Uniform Policy Update
Students would have noticed the new uniform item – the weatherproof black jacket – which is now available from the uniform store (Noone in Craigieburn).
Students are reporting back really positive feedback in regards to this new addition. The uniform policy has already been updated to include this item with the key points summarised below:
- The black jacket can be worn as either part of the PE or academic uniform. This is the only item of uniform that can be worn as both. No mixing of other academic and PE uniform is allowed.
- The black jacket does not replace the jumper or blazer. The black jacket provides an extra layer of protection for the weather.
- The blazer and weatherproof jacket (with logo) are the only items of outerwear allowed over the rest of the academic or PE uniform. This includes travelling to and from school. No jacket or other outerwear may substitute this.
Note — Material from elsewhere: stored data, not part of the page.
(* ===== verification/Lifecycle.v ===== *)
(** repository/repositoryLifecycleService.ts and
    repository/repositoryLifecycleCoordinator.ts: opening what a workspace
    holds, closing what has gone, following what was moved, and reopening after
    a restart of the backend.

    [workspaceRoots], [workspaceTrusted] and [pathCasePolicy] read the editor's
    state, part of the world; [workingCopyExists] is awaited; [onEvent] is a
    callback. *)

From Stdlib Require Import ZArith Ascii String List.
From stdpp Require Import base option list strings.
From S2P Require Import Prelude JsString JsMap JsValue StatusTypes SessionTypes SessionService Discovery.

Local Open Scope string_scope.

Module RepositoryLifecycle.
Import RepositorySession RepositorySessionService RepositoryDiscovery DiscoveryPlanning.

Inductive AutoOpenTrigger := Activation | WorkspaceTrust | WorkspaceFolders.
Inductive SkippedReason :=
  | WorkspaceUntrusted | NoWorkspaceRoots | NoCandidates | AllCandidatesOpen | AmbiguousCandidates | AlreadyRunning.
Inductive CloseFailedReason := WorkingCopyMissing | WorkingCopyStatusUnavailable.
Inductive MoveFailedReason := MoveStatusUnavailable | DiscoveryFailed | MoveAmbiguous | CloseFailed | OpenFailed.

(** A repository in an event: its id, epoch and working copy root. *)
Record described := { ev_repositoryId : string; ev_epoch : Z; ev_workingCopyRoot : string }.
Definition describe (s : session) : described :=
  {| ev_repositoryId := repositoryId s; ev_epoch := epoch s; ev_workingCopyRoot := identity_workingCopyRoot (identity s) |}.

Inductive LifecycleEvent :=
  | AutoOpenSkipped (trigger : AutoOpenTrigger) (reason : SkippedReason) (candidateCount : option nat)
  | AutoOpenOpened (trigger : AutoOpenTrigger) (repository : described)
  | AutoOpenOpenedMany (trigger : AutoOpenTrigger) (openedCount : nat) (repositories : list described)
  | AutoOpenFailed (trigger : AutoOpenTrigger) (code : string)
  | OpenSessionClosed (trigger : AutoOpenTrigger) (repository : described)
  | OpenSessionCloseFailed (trigger : AutoOpenTrigger) (reason : CloseFailedReason) (repository : described) (code : string)
  | OpenSessionMoved (trigger : AutoOpenTrigger) (previous repository : described)
  | OpenSessionMoveFailed (trigger : AutoOpenTrigger) (reason : MoveFailedReason) (repository : described) (code : string)
      (candidateCount : option nat)
  | OpenSessionReopened (id : string) (previousEpoch epoch : Z) (workingCopyRoot : string)
  | OpenSessionReopenFailed (repository : described) (code : string).

(** ** Module functions *)
Definition autoOpenOpenedEvent (trigger : AutoOpenTrigger) (s : session) : LifecycleEvent := AutoOpenOpened trigger (describe s).

Definition reopenResultToLifecycleEvent (r : ReopenResult) : LifecycleEvent :=
  match r with
  | Reopened id previous e root => OpenSessionReopened id previous e root
  | ReopenFailed id e root code =>
      OpenSessionReopenFailed {| ev_repositoryId := id; ev_epoch := e; ev_workingCopyRoot := root |} code
  end.

Definition repositoryRootKey (root : string) (pathCase : PathCasePolicy) : string :=
  let normalized := strip_trailing (replaceAll root backslash slash) slash in
  match pathCase with CaseInsensitive => toLocaleLowerCase normalized | CaseSensitive => normalized end.
Definition isDescendantRootKey (childRootKey parentRootKey : string) : bool :=
  startsWith (slice_from (String.length parentRootKey) childRootKey) "/".

Definition movedCandidateMatchesSession (candidate : Candidate) (s : session) (pathCase : PathCasePolicy) : bool :=
  bool_decide (identity_repositoryUuid (cand_identity candidate) = identity_repositoryUuid (identity s))
  && bool_decide (identity_repositoryRootUrl (cand_identity candidate) = identity_repositoryRootUrl (identity s))
  && negb (bool_decide (repositoryRootKey (identity_workingCopyRoot (cand_identity candidate)) pathCase
                        = repositoryRootKey (identity_workingCopyRoot (identity s)) pathCase)).

Definition automaticOpenCandidates (candidates : list Candidate) (openSessions : list session) (pathCase : PathCasePolicy)
    : list Candidate :=
  let unopened := unopenedDiscoveryCandidates candidates openSessions pathCase in
  let root_key c := repositoryRootKey (identity_workingCopyRoot (cand_identity c)) pathCase in
  let unopenedRootKeys := map root_key unopened in
  List.filter (fun c => negb (existsb (fun ancestor =>
    negb (bool_decide (ancestor = root_key c)) && isDescendantRootKey (root_key c) ancestor) unopenedRootKeys)) unopened.

(** ** The service *)
Record lifecycle {W : Type} := {
  session_service : service W;
  autoOpenInFlight : bool;
}.
Arguments lifecycle : clear implicits.

Record Options (W : Type) := {
  workspaceRoots : W -> list string;
  workspaceTrusted : W -> bool;
  pathCasePolicy : W -> PathCasePolicy;
  workingCopyExists : string -> method (service W) bool;
  onEvent : LifecycleEvent -> method W unit;
}.
Arguments workspaceRoots {W}.
Arguments workspaceTrusted {W}.
Arguments pathCasePolicy {W}.
Arguments workingCopyExists {W}.
Arguments onEvent {W}.

Section Service.
Context {W : Type} (co : Collaborators W) (be : Backend W) (options : Options W).
Variable foreign : string -> js_value.

Definition on_sessions {A} (m : method (service W) A) : method (lifecycle W) A :=
  on_part session_service (fun l s => {| session_service := s; autoOpenInFlight := autoOpenInFlight l |}) m.
Definition set_inFlight (b : bool) : method (lifecycle W) unit :=
  modify_state (fun l => {| session_service := session_service l; autoOpenInFlight := b |}).
Definition get_world : method (lifecycle W) W := l ← get_state; mret (world (session_service l)).

Definition errorCode (error : js_error) : string :=
  RepositorySession.errorCode foreign error "SUBVERSIONR_REPOSITORY_LIFECYCLE_FAILED".

Definition emit (event : LifecycleEvent) : method (lifecycle W) LifecycleEvent :=
  _ ← on_sessions (on_world (onEvent options event));
  mret event.

(** The request object of both discoveries. *)
Definition discovery_request (roots ignored : list string) : js_value :=
  encode_request {| RepositoryDiscovery.workspaceRoots := roots; discoverNested := true;
    discoveryDepth := REPOSITORY_DISCOVERY_DEPTH; discoveryIgnore := []; ignoredRoots := ignored; externalsMode := Lazy |}.

Definition openSingleCandidate (candidates : list Candidate) (candidate : Candidate) (pathCase : PathCasePolicy)
    (openSessions : list session) (fileExternalBoundaries : list string) : method (lifecycle W) session :=
  let boundaryRoots := discoveryBoundaryRoots candidates candidate pathCase openSessions fileExternalBoundaries in
  on_sessions (openDiscoveredRepository co be foreign (Some (open_discovered_request candidate pathCase
    (if (0 <? length boundaryRoots)%nat then Some boundaryRoots else None)))).

(** The loop over several candidates. *)
Fixpoint open_many (trigger : AutoOpenTrigger) (discovery : RepositoryDiscoveryResponse) (pathCase : PathCasePolicy)
    (openSessions opened : list session) (l : list Candidate) : method (lifecycle W) (list session) :=
  match l with
  | [] => mret opened
  | candidate :: rest =>
      s ← openSingleCandidate (candidates discovery) candidate pathCase (openSessions ++ opened)%list
            (fileExternalBoundaries discovery);
      _ ← emit (autoOpenOpenedEvent trigger s);
      open_many trigger discovery pathCase openSessions (opened ++ [s])%list rest
  end.

(** The [try] of [autoOpenWorkspaceRepositories]. *)
Definition auto_open (trigger : AutoOpenTrigger) (roots : list string) : method (lifecycle W) LifecycleEvent :=
  w ← get_world;
  let pathCase := pathCasePolicy options w in
  openSessions ← on_sessions listOpenSessions;
  discovery ← on_sessions (discoverRepositories be (Some (discovery_request roots
                (map (fun s => identity_workingCopyRoot (identity s)) openSessions))));
  if (length (candidates discovery) =? 0)%nat then emit (AutoOpenSkipped trigger NoCandidates (Some 0))
  else
    match automaticOpenCandidates (candidates discovery) openSessions pathCase with
    | [] => emit (AutoOpenSkipped trigger AllCandidatesOpen (Some (length (candidates discovery))))
    | [candidate] =>
        s ← openSingleCandidate (candidates discovery) candidate pathCase openSessions (fileExternalBoundaries discovery);
        emit (autoOpenOpenedEvent trigger s)
    | unopened =>
        opened ← open_many trigger discovery pathCase openSessions [] unopened;
        emit (AutoOpenOpenedMany trigger (length opened) (map describe opened))
    end.

Definition autoOpenWorkspaceRepositories (trigger : AutoOpenTrigger) : method (lifecycle W) LifecycleEvent :=
  w ← get_world;
  if negb (workspaceTrusted options w) then emit (AutoOpenSkipped trigger WorkspaceUntrusted None)
  else
    let roots := workspaceRoots options w in
    if (length roots =? 0)%nat then emit (AutoOpenSkipped trigger NoWorkspaceRoots None)
    else
      l ← get_state;
      if autoOpenInFlight l then emit (AutoOpenSkipped trigger AlreadyRunning None)
      else
        _ ← set_inFlight true;
        try_finally
          (try_catch (auto_open trigger roots) (fun error => emit (AutoOpenFailed trigger (errorCode error))))
          (set_inFlight false).

(** The [try] around [workingCopyExists] of both loops below: what it gave. *)
Definition try_exists (s : session) : method (lifecycle W) (result bool) :=
  try_catch (b ← on_sessions (workingCopyExists options (identity_workingCopyRoot (identity s))); mret (Ok b))
    (fun error => mret (Throw error)).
The teal sports jacket has been REMOVED from production and the uniform policy from the middle of last year.
The black waterproof jacket is REPLACING the teal sports jacket. The teal sports jacket can still be worn in 2023 on PE practical days only. It will be entirely phased out in 2024.
The Elevation scarf and beanie is now available from Noone Craigieburn and we are excited to see students wearing them in the school yard.
A few other uniform reminders, especially as the weather gets cooler:
- If extra layers are being worn for additional warmth they will be plain black, white or gray in colour and be covered by the appropriate uniform.
- No long sleeve tops under a short sleeve school shirt
- No additional warmth items may protrude from underneath the uniform.
- No signage, logos, etc. should be on any under layers.
- Hoodies are not an acceptable layer and the student will be asked to remove it.
- The uniform options provides long sleeve options and outerwear for warmth. These should be the first option sought by families.
Here is a great article for our families to read.
Psychologist Explains 7 Skills That Separate Successful Kids From Kids That Struggle
By Harley Manson May 5, 2022
As parents, it is our sole priority to ensure that our children have the tools necessary to not only survive, but thrive. And in a world filled with information, it can be hard to discern what is useful and what is not.
There is a major difference between self-esteem and self-confidence, despite parents often mistaking the two. Borba explains “real self-confidence is an outcome of doing well, facing obstacles, creating solutions, and snapping back on your own.” Rather than doing tasks for your child and solving all of their problems, Borba suggests allowing your child to overcome obstacles on their own.
Many people mistake empathy for something that is engrained in us, without teaching. However, empathy is a skill much like anything else. Borba says that children need to have an emotional vocabulary to develop deeper empathy. To do this, help your child label their emotions. Ask them emotional questions (“How did that make you feel?”) share your feelings and point out the feelings of others.
Self-control is also taught and Borba says it can be helpful to give children signals. Examples of this are the school bell ringing, but she says parents can develop signals and cues of their own. “I need your attention in one minute,” or “Are you ready to listen?” are both good cues.
“Integrity is a set of learned beliefs, capacities, attitudes, and skills that create a moral compass children can use to help them know — and do — what’s right,” Borba explains. Part of our job in helping with this is to provide expectations to our children. However, the biggest and most important contributor is to allow them space to develop their compass.
Curiosity is intrinsically linked to intelligence. And there are many ways in which parents can spark curiosity in their children. Examples are providing your child with gadgets and open ended toys. Even something as simple as pipe cleaners, blocks, and paper clips can open their mind to new possibilities.
When children are under pressure, perseverance is what will push them through. Oftentimes, Borba says that kids end up giving up when they feel overwhelmed. To thwart this, she encourages parents to teach kids to break large tasks up into smaller ones, so they feel more obtainable.
Optimism is extremely beneficial because it allows children to view obstacles in a positive light, which also makes them much more likely to succeed. And optimism is something that starts with us, as parents. Children pick up on how we speak to ourselves and others. Be careful to remain optimistic, rather than pessimistic.